Exercise prompt
Please retype only the lines below that run from the one containing "let n := s32 (ncli c - 1) in" through the last line, both included, without altering a word.

==== Data for this exercise ====

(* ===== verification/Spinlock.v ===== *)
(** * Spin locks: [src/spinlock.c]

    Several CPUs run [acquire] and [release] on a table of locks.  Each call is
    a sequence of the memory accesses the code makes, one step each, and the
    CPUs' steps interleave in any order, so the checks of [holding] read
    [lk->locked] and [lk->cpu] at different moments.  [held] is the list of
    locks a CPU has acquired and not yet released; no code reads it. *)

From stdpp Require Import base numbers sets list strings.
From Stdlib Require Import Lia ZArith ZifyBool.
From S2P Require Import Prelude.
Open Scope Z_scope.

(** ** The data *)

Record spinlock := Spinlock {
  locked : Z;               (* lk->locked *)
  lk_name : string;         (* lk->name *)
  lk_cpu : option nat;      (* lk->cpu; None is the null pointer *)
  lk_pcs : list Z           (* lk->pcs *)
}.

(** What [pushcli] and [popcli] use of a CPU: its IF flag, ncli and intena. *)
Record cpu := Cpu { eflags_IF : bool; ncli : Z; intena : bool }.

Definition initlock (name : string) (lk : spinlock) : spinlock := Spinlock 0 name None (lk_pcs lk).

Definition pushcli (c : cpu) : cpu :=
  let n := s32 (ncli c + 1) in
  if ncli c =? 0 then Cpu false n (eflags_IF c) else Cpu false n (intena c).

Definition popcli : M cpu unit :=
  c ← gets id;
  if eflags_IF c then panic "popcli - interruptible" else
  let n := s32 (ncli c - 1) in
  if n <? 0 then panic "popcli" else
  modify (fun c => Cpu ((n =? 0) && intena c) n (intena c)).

====

Task result
  let n := s32 (ncli c - 1) in
  if n <? 0 then panic "popcli" else
  modify (fun c => Cpu ((n =? 0) && intena c) n (intena c)).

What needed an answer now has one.